I'm looking for the most performant way to compute all first integer powers of floating `X`

inside SSE-128/AVX-256/AVX-512 register (128 and 256 and 512 bits), e.g. for float AVX1-256 I want to get in register `X^1, X^2, X^3, X^4, X^5, X^6, X^7, X^8`

given `X`

on input. I need code for both float-32 and double-64.

I implemented this code for AVX-256/float-32 case:

```
__m256 _mm256_powers_ps(float x) {
float const x2 = x * x, x4 = x2 * x2;
return _mm256_mul_ps(
_mm256_mul_ps(
_mm256_setr_ps( x, x2, x, x2, x, x2, x, x2),
_mm256_setr_ps( 1, 1, x2, x2, 1, 1, x2, x2)
),
_mm256_setr_ps( 1, 1, 1, 1, x4, x4, x4, x4)
);
}
```

I designed it mainly to look simple. But I think performance-wise it can be made faster, maybe one or two less multiplications. Can anybody suggest a faster version? Maybe there is even some single AVX instruction for computing these powers?

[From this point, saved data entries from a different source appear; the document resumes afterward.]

(** X23. A horizontal edge is not thinned: on an image whose intensity
    changes from row to row only, the direction 0 that [sobel] stores makes
    [nonMaximumSuppression] compare each pixel of the gradient image with its
    left and right neighbours, which have its own magnitude, and the gradient
    image is returned as it is. *)
Theorem horizontal_edges_are_not_thinned
    (atanDeg : Q → Q) (pixels : Image) (width : Z) :
  rectangular width pixels → row_constant pixels →
  2 ≤ width → 2 ≤ len pixels →
  ∃ magnitude angles,
    sobel atanDeg pixels = Some (magnitude, angles) ∧
    nonMaximumSuppression magnitude angles = Some magnitude.
Proof.
  intros Hrect Hconst Hw Hh.
  destruct (sobel_returns atanDeg pixels width Hrect Hw Hh)
    as (magnitude & angles & Hrun & Hshape & _ & Hsa & _).
  exists magnitude, angles. split; [done|].
  pose proof (shape_rectangular width _ _ Hshape Hrect) as Hrect'.
  pose proof (shape_len _ _ Hshape) as Hlen.
  pose proof (sobel_row_constant_directions atanDeg pixels magnitude angles width
                Hrect Hconst Hw Hh Hrun) as Hzero.
  assert (row_constant magnitude) as Hconst'.
  { apply row_constant_pairwise. intros r c1 c2 p1 p2 Hp1 Hp2.
    destruct (proj1 (rectangular_pixelAt width magnitude r c1 Hrect')) as [Hr Hc1];
      [by eauto|].
    destruct (proj1 (rectangular_pixelAt width magnitude r c2 Hrect')) as [_ Hc2];
      [by eauto|].
    destruct (sobel_pixel _ _ _ _ _ _ _ Hrun Hp1) as (pane1 & gx1 & gy1 & Hpane1 & Hx1 & Hy1 & ->).
    destruct (sobel_pixel _ _ _ _ _ _ _ Hrun Hp2) as (pane2 & gx2 & gy2 & Hpane2 & Hx2 & Hy2 & ->).
    assert (pane1 = pane2) as ->.
    { apply (pane_row_constant pixels width r c1 c2); try done; lia. }
    by simplify_eq. }
  assert (in_range angles) as Hrange.
  { unfold in_range. eapply Forall_impl; [exact Hzero|]. intros row Hrow. simpl.
    eapply Forall_impl; [exact Hrow|]. intros d ->. simpl. split; vm_compute; discriminate. }
  destruct (nonMaximumSuppression_returns magnitude angles width Hrect')
    as (out & Hout & Hs); [lia | by rewrite Hsa | done |].
  rewrite Hout. f_equal. apply image_ext; [done|].
  intros x y. destruct (pixelAt magnitude y x) as [r|] eqn:Hr.
  - destruct (nonMaximumSuppression_pixel _ _ _ _ _ _ Hout Hs Hr) as (p & q & Hpq & ->).
    f_equal.
    assert (GrayPixel.y p = GrayPixel.y r ∧ GrayPixel.y q = GrayPixel.y r) as [-> ->].
    { revert Hpq. unfold getPixelInGradientDirection.
      destruct (idx magnitude 0) as [row0|]; simpl; [|done].
      destruct (idx angles y) as [dirRow|] eqn:HdirRow; simpl; [|done].
      destruct (idx dirRow x) as [dirVal|] eqn:HdirVal; simpl; [|done].
      assert (dirVal = 0%Q) as ->.
      { apply idx_Some in HdirRow as [_ HdirRow]. apply idx_Some in HdirVal as [_ HdirVal].
        rewrite Forall_lookup in Hzero. specialize (Hzero _ _ HdirRow).
        rewrite Forall_lookup in Hzero. apply (Hzero _ _ HdirVal). }
      change (selectNeighbours 0 x y) with (Some (y, x + 1, y, x - 1)). simpl.
      assert (fallback y (len magnitude) y = y) as ->
        by (unfold fallback; case_decide; done).
      intros Hpq.
      destruct (pixelAt magnitude y (fallback (x + 1) _ x)) as [p'|] eqn:Hp';
        simpl in Hpq; [|done].
      destruct (pixelAt magnitude y (fallback (x - 1) _ x)) as [q'|] eqn:Hq';
        simpl in Hpq; [|done].
      injection Hpq as <- <-.
      split; by eapply row_constant_pixelAt. }
    by rewrite Z.ltb_irrefl.
  - apply eq_None_not_Some. intros Hsome.
    apply (pixelAt_is_Some_shape _ magnitude) in Hsome; [|done].
    rewrite Hr in Hsome. by destruct Hsome.
Qed.

Lemma horizontal_edges_are_not_thinned_witness :
  ∃ magnitude angles,
    sobel (λ _, 90%Q) rows_image = Some (magnitude, angles) ∧
    nonMaximumSuppression magnitude angles = Some magnitude.
Proof.
  apply (horizontal_edges_are_not_thinned (λ _, 90%Q) rows_image 3);
    [repeat constructor | | lia | unfold len; simpl; lia].
  repeat constructor; eexists; repeat constructor.
Defined.
(** [lzf_decompress(data, expected_length)]: without the [lzf] package the
    placeholder, else what [lzf.decompress] does. *)
Definition lzf_decompress (data : list byte) (expected_length : Z)
  : pyresult (option (list byte)) :=
  match lzf_module with
  | Some decompress => decompress data expected_length
  | None =>
      Ok (Some (list_byte_of_string
                  "<LZF compressed data - install python-lzf to decompress>"))
  end.

(** [read_string].  [decode] with [errors='replace'] does not raise, so the
    fallbacks to [hex()] and ["<binary_data>"] are never taken. *)
Definition read_string : M string :=
  le <- read_length_with_encoding ;;
  match le with
  | Encoded encoding =>
      if encoding =? RDB_ENC_INT8 then
        v <- read_signed_byte ;; ret (str_of_Z v)
      else if encoding =? RDB_ENC_INT16 then
        v <- read_signed_short ;; ret (str_of_Z v)
      else if encoding =? RDB_ENC_INT32 then
        v <- read_signed_int ;; ret (str_of_Z v)
      else if encoding =? RDB_ENC_LZF then
        compressed_len <- read_length ;;
        uncompressed_len <- read_length ;;
        compressed_data <- read_bytes compressed_len ;;
        ret (match lzf_decompress compressed_data uncompressed_len with
             | Ok (Some uncompressed) => utf8_decode uncompressed
             | Ok None (* [None.decode] raises *)
             | Raise _ =>
                 ("<compressed:" ++ str_of_Z compressed_len ++ " bytes>")%string
             end)
      else
        ret ("<parse_error_enc:" ++ str_of_Z encoding ++ ">")%string
  | Length length =>
      if length =? 0 then ret ""%string
      else if (length <? 0) || (length >? 1024 * 1024 * 100) then
        ret ("<invalid_length:" ++ str_of_Z length ++ ">")%string
      else
        data <- read_bytes length ;;
        ret (utf8_decode data)
  end.

(** [read_string_raw]: a [bytes] value, or [None] when [lzf.decompress]
    returned [None]. *)
Definition read_string_raw : M (option (list byte)) :=
  le <- read_length_with_encoding ;;
  match le with
  | Encoded encoding =>
      if encoding =? RDB_ENC_INT8 then
        v <- read_signed_byte ;; ret (Some [byte_of_Z (Z.land v 0xFF)])
      else if encoding =? RDB_ENC_INT16 then
        v <- read_signed_short ;; ret (Some (pack_le 2 v))
      else if encoding =? RDB_ENC_INT32 then
        v <- read_signed_int ;; ret (Some (pack_le 4 v))
      else if encoding =? RDB_ENC_LZF then
        compressed_len <- read_length ;;
        uncompressed_len <- read_length ;;
        compressed_data <- read_bytes compressed_len ;;
        ret (match lzf_decompress compressed_data uncompressed_len with
             | Ok uncompressed => uncompressed
             | Raise _ => Some compressed_data
             end)
      else
        ret (Some [])
  | Length length =>
      if length =? 0 then ret (Some [])
      else data <- read_bytes length ;; ret (Some data)
  end.

(** [read_double] *)
Definition read_double : M pyfloat :=
  length <- read_byte ;;
  if length =? 255 then ret float_neg_inf
  else if length =? 254 then ret float_inf
  else if length =? 253 then ret float_nan
  else
    data <- read_bytes length ;;
    lift (float_of_ascii data).

(** ** Readers of the packed containers *)

(** [len(None)] *)
Definition none_has_no_len : exn :=
  Exn TypeError "object of type 'NoneType' has no len()".

(** A buffer decoder applied to what [read_string_raw] returned: the
    decoders start with [len(data)], which raises on [None]. *)
Definition on_buffer {A} (decoder : list byte -> pyresult A)
           (raw : option (list byte)) : pyresult A :=
  match raw with
  | Some data => decoder data
  | None => Raise none_has_no_len
  end.

(** The indices [range(0, n, 2)]. *)
Definition range_step2 (n : nat) : list nat :=
  map (fun k => (2 * k)%nat) (seq 0 (Nat.div2 (n + 1))).

(** The score of a sorted-set pair:
    [float(x) if isinstance(x, (int, float)) else 0]. *)
Definition score_of_elem (x : elem) : score_value :=
  match x with
  | EInt n => SFloat (float_of_int n)
  | EStr _ => SInt 0
  end.
(** A connector that passed [_parse_single_filter] and is not blank is
    [and] or [or]. *)
Lemma parsed_connector (e : string) (s : FilterSpecification)
  (connector : option string) :
  FilterParser._parse_single_filter e = Ok (s, connector) ->
  FilterParser.truthy connector = true ->
  connector = Some "and" \/ connector = Some "or".
Proof.
  unfold FilterParser._parse_single_filter.
  destruct (PyStr.split_max "," 3 e) as [| p0 [| p1 [| p2 rest]]];
    try discriminate.
  cbv zeta.
  destruct (negb (PyStr.mem (PyStr.lower (PyStr.strip p1))
                    FilterParser.supported_operators)); [discriminate |].
  destruct rest as [| p3 rest'].
  - simpl.
    destruct (FilterParser._parse_value _ _); simpl; [| discriminate].
    destruct (SpecificationFactory.create _ _ _); simpl; [| discriminate].
    intros [= _ <-]. discriminate.
  - set (c := PyStr.lower (PyStr.strip p3)).
    destruct (FilterParser.truthy (Some c)) eqn:Ht.
    + unfold PyStr.mem, FilterParser.supported_connectors. simpl existsb.
      destruct (String.eqb_spec c "and") as [-> | _].
      * simpl.
        destruct (FilterParser._parse_value _ _); simpl; [| discriminate].
        destruct (SpecificationFactory.create _ _ _); simpl;
          [| discriminate].
        intros [= _ <-] _. left. reflexivity.
      * destruct (String.eqb_spec c "or") as [-> | _].
        -- simpl.
           destruct (FilterParser._parse_value _ _); simpl; [| discriminate].
           destruct (SpecificationFactory.create _ _ _); simpl;
             [| discriminate].
           intros [= _ <-] _. right. reflexivity.
        -- simpl. discriminate.
    + simpl.
      destruct (FilterParser._parse_value _ _); simpl; [| discriminate].
      destruct (SpecificationFactory.create _ _ _); simpl; [| discriminate].
      intros [= _ <-] H. rewrite Ht in H. discriminate H.
Qed.

Lemma mapM_Forall2 {A B : Type} (f : A -> result B) (l : list A)
  (r : list B) :
  mapM f l = Ok r -> Forall2 (fun a b => f a = Ok b) l r.
Proof.
  revert r. induction l as [| a l IH]; intros r; simpl.
  - intros [= <-]. constructor.
  - destruct (f a) as [b |] eqn:E; simpl; [| discriminate].
    destruct (mapM f l) as [bs |]; simpl; [| discriminate].
    intros [= <-]. constructor; [exact E | apply IH; reflexivity].
Qed.

Lemma parsed_connectors_valid (entries : list string)
  (parsed : list (FilterSpecification * option string)) :
  mapM FilterParser._parse_single_filter entries = Ok parsed ->
  Forall connector_valid parsed.
Proof.
  intros H. apply mapM_Forall2 in H.
  induction H as [| e [s c] entries parsed He _ IH]; constructor;
    [| exact IH].
  exact (parsed_connector e s c He).
Qed.

Lemma zip_fold_spec_fold (rest : list (FilterSpecification * option string))
  (acc : Specification) (s0 : FilterSpecification) (c0 : option string) :
  Forall connector_valid ((s0, c0) :: rest) ->
  forallb (fun p => FilterParser.truthy (snd p)) (removelast ((s0, c0) :: rest))
  = true ->
  zip_fold acc (kept_connectors (c0 :: map snd rest))
    (map (fun p => Filter (fst p)) rest)
  = spec_fold acc c0 rest.
Proof.
  revert acc s0 c0. induction rest as [| [s1 c1] rest IH];
    intros acc s0 c0 Hv Ht; [reflexivity |].
  inversion Hv as [| p ps Hv0 Hv' E]; subst.
  change (removelast ((s0, c0) :: (s1, c1) :: rest))
    with ((s0, c0) :: removelast ((s1, c1) :: rest)) in Ht.
  cbn [forallb snd] in Ht. apply andb_prop in Ht. destruct Ht as [Ht0 Ht].
  cbn [map fst snd spec_fold].
  destruct (Hv0 Ht0) as [E | E]; simpl in E; subst c0;
    cbn [kept_connectors FilterParser.truthy PyStr.is_empty negb zip_fold tl];
    rewrite (IH _ s1 c1 Hv' Ht); reflexivity.
Qed.

(** When every entry but the last carries its connector, the tree is the
    left-to-right fold in which the connector after an entry joins the
    running result with the next entry. *)
Theorem list_fold_with_connectors (entries : list string)
  (parsed : list (FilterSpecification * option string)) :
  mapM FilterParser._parse_single_filter entries = Ok parsed ->
  forallb (fun p => FilterParser.truthy (snd p)) (removelast parsed) = true ->
  FilterParser.parse_filters (FiltersList entries) = Ok (spec_combine parsed).
Proof.
  intros Hp Ht.
  pose proof (parsed_connectors_valid entries parsed Hp) as Hv.
  pose proof (parse_entries_mapM entries parsed Hp) as He.
  destruct entries as [| e entries].
  - simpl in Hp. injection Hp as <-. reflexivity.
  - cbn [FilterParser.parse_filters FilterParser._parse_list_filters].
    rewrite He. cbn [bind].
    destruct parsed as [| [s0 c0] rest].
    + apply mapM_Forall2 in Hp. inversion Hp.
    + cbn [map fst]. destruct rest as [| [s1 c1] rest]; [reflexivity |].
      cbn [map fst]. unfold FilterParser._combine_specifications.
      f_equal. cbn [spec_combine]. f_equal.
      rewrite <- (zip_fold_spec_fold ((s1, c1) :: rest) (Filter s0) s0 c0
                    Hv Ht).
      cbn [List.length Nat.sub].
      change (Filter s0 :: Filter s1 :: map (fun p => Filter (fst p)) rest)
        with ([Filter s0]
                ++ map (fun p => Filter (fst p)) ((s1, c1) :: rest))%list.
      exact (combine_loop [Filter s0]
               (map (fun p => Filter (fst p)) ((s1, c1) :: rest))
               (kept_connectors (c0 :: map snd ((s1, c1) :: rest)))
               (Filter s0) 0 eq_refl).
Qed.

Lemma list_fold_with_connectors_witness :
  FilterParser.parse_filters
    (FiltersList ["a,eq,1,and"; "b,eq,2,or"; "c,eq,3"])
  = Ok (Some (OrSpecification
                (AndSpecification (Filter (EqualSpecification "a" (VInt 1)))
                   (Filter (EqualSpecification "b" (VInt 2))))
                (Filter (EqualSpecification "c" (VInt 3))))).
Proof.
  exact (list_fold_with_connectors
           ["a,eq,1,and"; "b,eq,2,or"; "c,eq,3"]
           [(EqualSpecification "a" (VInt 1), Some "and");
            (EqualSpecification "b" (VInt 2), Some "or");
            (EqualSpecification "c" (VInt 3), None)]
           eq_refl eq_refl).
Defined.

(** ** The translators' dispatch *)

(** Every dictionary [to_expression] builds has the key ["operator"]. *)
Lemma has_key_operator (e : expression) : has_key "operator" e = true.
Proof. destruct e; reflexivity. Qed.

Lemma mongo_leaf_dispatch (name operator : string) (v : pyval) :
  exists e : exn,
    MongoDBSpecificationTranslator._translate_expression
      (FilterExpr name operator v) = Raise e
    /\ dispatch_failure e.
Proof.
  simpl. unfold MongoDBSpecificationTranslator._translate_composite. simpl.
  composite_cases operator.
Qed.

Lemma mongo_translate_fails (spec : Specification) :
  exists e : exn,
    MongoDBSpecificationTranslator.translate spec = Raise e
    /\ dispatch_failure e.
Proof.
  unfold MongoDBSpecificationTranslator.translate.
  induction spec as [f | l [el [Hl Dl]] r _ | l [el [Hl Dl]] r _
                    | s [es [Hs Ds]]].
  - apply mongo_leaf_dispatch.
  - exists el. split; [| exact Dl]. simpl in *.
    unfold MongoDBSpecificationTranslator._translate_composite. simpl.
    rewrite Hl. reflexivity.
  - exists el. split; [| exact Dl]. simpl in *.
    unfold MongoDBSpecificationTranslator._translate_composite. simpl.
    rewrite Hl. reflexivity.
  - exists es. split; [| exact Ds]. simpl in *.
    unfold MongoDBSpecificationTranslator._translate_composite. simpl.
    rewrite Hs. reflexivity.
Qed.

(** C4, on the code. [_translate_expression] takes every dictionary that
    has the key ["operator"] for a composite, and the dictionary of a leaf
    has that key too: a leaf is never translated, so no specification is,
    and the translation of NOT(A AND B) raises instead of giving
    [{"$not": {"$and": [T(A), T(B)]}}]. *)
Theorem mongo_translate_not_raises :
  (forall spec : Specification,
      exists e : exn, MongoDBSpecificationTranslator.translate spec = Raise e)
  /\ MongoDBSpecificationTranslator.translate
       (NotSpecification
          (AndSpecification (Filter (EqualSpecification "a" (VInt 1)))
             (Filter (EqualSpecification "b" (VInt 2)))))
     = Raise (ValueError "Unsupported composite operator: eq").
Proof.
  split.
  - intros spec. destruct (mongo_translate_fails spec) as [e [H _]].
    exists e. exact H.
  - reflexivity.
Qed.

Lemma sql_leaf_dispatch (m : SQLAlchemySpecificationTranslator.model_class)
  (name operator : string) (v : pyval) :
  exists e : exn,
    SQLAlchemySpecificationTranslator._translate_expression m
      (FilterExpr name operator v) = Raise e
    /\ dispatch_failure e.
Proof.
  simpl. unfold SQLAlchemySpecificationTranslator._translate_composite.
  simpl. composite_cases operator.
Qed.

Lemma sql_translate_fails (m : SQLAlchemySpecificationTranslator.model_class)
  (spec : Specification) :
  exists e : exn,
    SQLAlchemySpecificationTranslator.translate m spec = Raise e
    /\ dispatch_failure e.
Proof.
  unfold SQLAlchemySpecificationTranslator.translate.
  induction spec as [f | l [el [Hl Dl]] r _ | l [el [Hl Dl]] r _
                    | s [es [Hs Ds]]].
  - apply sql_leaf_dispatch.
  - exists el. split; [| exact Dl]. simpl in *.
    unfold SQLAlchemySpecificationTranslator._translate_composite. simpl.
    rewrite Hl. reflexivity.
  - exists el. split; [| exact Dl]. simpl in *.
    unfold SQLAlchemySpecificationTranslator._translate_composite. simpl.
    rewrite Hl. reflexivity.
  - exists es. split; [| exact Ds]. simpl in *.
    unfold SQLAlchemySpecificationTranslator._translate_composite. simpl.
    rewrite Hs. reflexivity.
Qed.

Lemma dispatch_failure_not_field (e : exn)
  (m : SQLAlchemySpecificationTranslator.model_class) (field : string) :
  dispatch_failure e ->
  e <> SQLAlchemySpecificationTranslator.field_not_found m field.
Proof.
  intros [operator | key]; unfold
    SQLAlchemySpecificationTranslator.field_not_found; simpl; discriminate.
Qed.

(** C8, on the code. Through [translate] a leaf never reaches
    [_translate_filter], where the check of the field is: whatever the
    model and the specification, the translation raises, and what it
    raises is never the unknown-field failure. For a leaf on a field the
    model does not have, the failure names the operator, not the field and
    the model. *)
Theorem sql_translate_unknown_field :
  (forall (m : SQLAlchemySpecificationTranslator.model_class)
          (spec : Specification),
      exists e : exn,
        SQLAlchemySpecificationTranslator.translate m spec = Raise e
        /\ forall field : string,
             e <> SQLAlchemySpecificationTranslator.field_not_found m field)
  /\ SQLAlchemySpecificationTranslator.translate
       {| SQLAlchemySpecificationTranslator.__name__ := "User";
          SQLAlchemySpecificationTranslator.class_attributes :=
            ["id"; "name"] |}
       (Filter (EqualSpecification "nickname" (VInt 1)))
     = Raise (ValueError "Unsupported composite operator: eq").
Proof.
  split.
  - intros m spec. destruct (sql_translate_fails m spec) as [e [H D]].
    exists e. split; [exact H |].
    intros field. apply dispatch_failure_not_field. exact D.
  - reflexivity.
Qed.

Lemma py_getitem_raises (v : pyval) (i : nat) (e : exn) :
  PyVal.py_getitem v i = Raise e -> e = TypeError \/ e = IndexError.
Proof.
  destruct v; simpl; try (intros [= <-]; auto).
  - destruct (String.get i s); intros [= <-]; auto.
  - destruct (nth_error l i); intros [= <-]; auto.
  - destruct (nth_error l i); intros [= <-]; auto.
Qed.

(** [_translate_filter] on its own, called on the dictionary of a leaf,
    checks the field before it looks at the operator: without the attribute
    on the model it raises the failure that names the field and the model,
    and with it never that failure. *)
Theorem sql_translate_filter_field
  (m : SQLAlchemySpecificationTranslator.model_class)
  (f : FilterSpecification) :
  (SQLAlchemySpecificationTranslator.hasattr m (field f) = false ->
   SQLAlchemySpecificationTranslator._translate_filter m
     (filter_to_expression f)
   = Raise (ValueError ("Field '" ++ field f ++ "' not found in model "
                        ++ SQLAlchemySpecificationTranslator.__name__ m)))
  /\ (SQLAlchemySpecificationTranslator.hasattr m (field f) = true ->
      forall name : string,
        SQLAlchemySpecificationTranslator._translate_filter m
          (filter_to_expression f)
        <> Raise (SQLAlchemySpecificationTranslator.field_not_found m name)).
Proof.
  unfold SQLAlchemySpecificationTranslator._translate_filter,
    filter_to_expression. simpl. split; intros H; rewrite H; simpl.
  - reflexivity.
  - intros name.
    unfold SQLAlchemySpecificationTranslator.field_not_found. simpl.
    repeat match goal with
    | |- context [String.eqb ?a ?b] => destruct (String.eqb a b)
    end; try discriminate.
    destruct (PyVal.py_getitem (value f) 0) as [v0 | e0] eqn:E0; simpl.
    + destruct (PyVal.py_getitem (value f) 1) as [v1 | e1] eqn:E1; simpl;
        [discriminate |].
      destruct (py_getitem_raises _ _ _ E1) as [-> | ->]; discriminate.
    + destruct (py_getitem_raises _ _ _ E0) as [-> | ->]; discriminate.
Qed.
Lemma of_units_cases r :
  of_units r = Fin r \/ (of_units r = Inf false /\ 0 < r) \/ (of_units r = Inf true /\ r < 0).
Proof.
  unfold of_units. pose proof one_units_pos.
  assert (0 < overflow_units) by reflexivity.
  destruct (Z.ltb_spec (Z.abs r) overflow_units); [by left|right].
  destruct (Z.ltb_spec r 0); [right|left]; split; try done; lia.
Qed.

Lemma of_units_small r : Z.abs r < overflow_units -> of_units r = Fin r.
Proof. intros. unfold of_units. destruct (Z.ltb_spec (Z.abs r) overflow_units); [done|lia]. Qed.

Lemma astype_uint8_of_Z b : 0 <= b <= 255 -> astype_uint8 (Fin (b * one_units)) = Some b.
Proof.
  intros Hb. unfold astype_uint8. pose proof one_units_pos.
  rewrite Z.quot_mul by lia.
  destruct (Z.leb_spec 0 b); [|lia]. destruct (Z.leb_spec b 255); [done|lia].
Qed.

Lemma astype_uint8_range u :
  0 <= u <= 255 * one_units ->
  exists b, astype_uint8 (Fin u) = Some b /\ 0 <= b <= 255.
Proof.
  intros Hu. unfold astype_uint8. pose proof one_units_pos.
  rewrite Z.quot_div_nonneg by lia.
  assert (0 <= u / one_units) by (apply Z.div_pos; lia).
  assert (u / one_units <= 255) by (apply Z.div_le_upper_bound; lia).
  destruct (Z.leb_spec 0 (u / one_units)); [|lia].
  destruct (Z.leb_spec (u / one_units) 255); [|lia].
  eexists; split; [done|lia].
Qed.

I'm interested in both float-32 and double-64 versions for all of 128-bit (4 floats or 2 doubles) and 256-bit (8 floats or 4 doubles) and 512-bit SIMD registers (16 floats or 8 doubles).

I also implemented possibly faster version, looking more complex, but that has one less multiplication, speed comparison wasn't done:

```
__m256 _mm256_powers_ps(float x) {
float const x2 = x * x;
__m256 const r = _mm256_mul_ps(
_mm256_setr_ps( x, x2, x, x2, x, x2, x, x2),
_mm256_setr_ps( 1, 1, x2, x2, 1, 1, x2, x2)
);
return _mm256_mul_ps(r,
_mm256_setr_m128(_mm_set1_ps(1),
_mm_permute_ps(_mm256_castps256_ps128(r), 0b11'11'11'11))
);
}
```

I was also thinking about that simple non-SIMD solution might be also fast, because of good parallel pipelining of many independent multiplications:

```
__m256 _mm256_powers_ps(float x) {
auto const x2 = x * x;
auto const x3 = x2 * x;
auto const x4 = x2 * x2;
return _mm256_setr_ps(
x, x2, x3, x4, x4 * x, x4 * x2, x4 * x3, x4 * x4);
}
```

**Note**: these powers of `X`

are needed for the stage of computing float or double precision polynomial, see my other question regarding computing polynomials on SIMD. This polynomial may have different degrees, sometimes 3, sometimes 6, sometimes 9, sometimes 15, even 25 or 32 or 43 degree. This numbers are arbitrary, actually there could be used whole range of 1-48 degrees of polynomials. Coefficients of polynomials are given beforehand as constants. But value `X`

for which it should be computed is not known in advance. Of cause I will use `FMA`

module to compute poly value itself, but precomputed `X`

powers are needed for computing poly using SIMD.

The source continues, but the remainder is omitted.